Task brief
Find the line containing "Definition ndpi_is_ipv6 (a" in the entries below. Restate it and each line after it, word for word, up to and including the line containing "Definition ndpi_fill_prefix (a".

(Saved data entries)
........
(* ===== verification/Ptree.v ===== *)
(** * The address set of nDPI (ndpi_ptree_t in submodules/nDPI/src/lib/ndpi_main.c)

    Two Patricia trees, one per address family, filled by [ndpi_ptree_insert]
    and searched by [ndpi_ptree_match_addr].  The reference is the list of the
    accepted prefixes.  The family is not an argument: [ndpi_is_ipv6] guesses it
    from the words of the address that IPv4 does not use. *)

From S2P Require Import Prelude Patricia.

Module Ptree.
Import Patricia.

(** [ndpi_ip_addr_t]: the sixteen bytes of the union. *)
Definition ndpi_ip_addr_t := list Z.
Definition ip_addr_ok (a : ndpi_ip_addr_t) : Prop := addr_ok 4 a.

Record ndpi_ptree := Ptree { v4 : patricia_tree; v6 : patricia_tree }.

Definition ndpi_ptree_create : ndpi_ptree :=
  Ptree (ndpi_patricia_new 32) (ndpi_patricia_new 128).

(** [u6_addr32[1] != 0 || u6_addr32[2] != 0 || u6_addr32[3] != 0] *)
Definition ndpi_is_ipv6 (a : ndpi_ip_addr_t) : bool :=
  negb (le_val (take 4 (drop 4 a)) =? 0) || negb (le_val (take 4 (drop 8 a)) =? 0)
  || negb (le_val (take 4 (drop 12 a)) =? 0).

(** [memcpy(.., addr, (maxbits + 7) / 8)] *)
Definition ndpi_fill_prefix (a : ndpi_ip_addr_t) (bits maxbits : Z) : prefix :=
  Prefix (take (Z.to_nat ((maxbits + 7) / 8)) a) bits.

Definition tree_of (t : ndpi_ptree) (is_v6 : bool) : patricia_tree := if is_v6 then v6 t else v4 t.
Definition set_tree (t : ndpi_ptree) (is_v6 : bool) (pt : patricia_tree) : ndpi_ptree :=
  if is_v6 then Ptree (v4 t) pt else Ptree pt (v6 t).

Definition ndpi_ptree_insert (t : ndpi_ptree) (addr : ndpi_ip_addr_t) (bits user_data : Z) :
    option (Z * ndpi_ptree) :=
  let is_v6 := ndpi_is_ipv6 addr in
  let ptree := tree_of t is_v6 in
  if maxbits ptree <? bits then Some (-1, t) else
  let prefix := ndpi_fill_prefix addr bits (maxbits ptree) in
  node ← ndpi_patricia_search_best ptree prefix;
  let exists_ := match node with Some (q, _) => bitlen q =? bits | None => false end in
  if exists_ : bool then Some (-2, t) else
  node ← ndpi_patricia_lookup ptree prefix;
  head' ← set_uv64 node user_data;
  Some (0, set_tree t is_v6 (Tree head' (maxbits ptree))).

(** The result and [*user_data], which is written on success only. *)
Definition ndpi_ptree_match_addr (t : ndpi_ptree) (addr : ndpi_ip_addr_t) (user_data : Z) :
    option (Z * Z) :=
  let ptree := tree_of t (ndpi_is_ipv6 addr) in
  let prefix := ndpi_fill_prefix addr (maxbits ptree) (maxbits ptree) in
  node ← ndpi_patricia_search_best ptree prefix;
  match node with
  | Some (_, uv64) => Some (0, uv64)
  | None => Some (-1, user_data)
  end.

(** ** The reference: the rules accepted, most recent first *)

Definition rule := (ndpi_ip_addr_t * Z * Z)%type.   (* address, bits, value *)

Definition same_bits (n : Z) (a b : list Z) : bool :=
  forallb (fun i => eqb (abit a i) (abit b i)) (Z.of_nat <$> seq 0 (Z.to_nat n)).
........
Completed exercise
Definition ndpi_is_ipv6 (a : ndpi_ip_addr_t) : bool :=
  negb (le_val (take 4 (drop 4 a)) =? 0) || negb (le_val (take 4 (drop 8 a)) =? 0)
  || negb (le_val (take 4 (drop 12 a)) =? 0).

(** [memcpy(.., addr, (maxbits + 7) / 8)] *)
Definition ndpi_fill_prefix (a : ndpi_ip_addr_t) (bits maxbits : Z) : prefix :=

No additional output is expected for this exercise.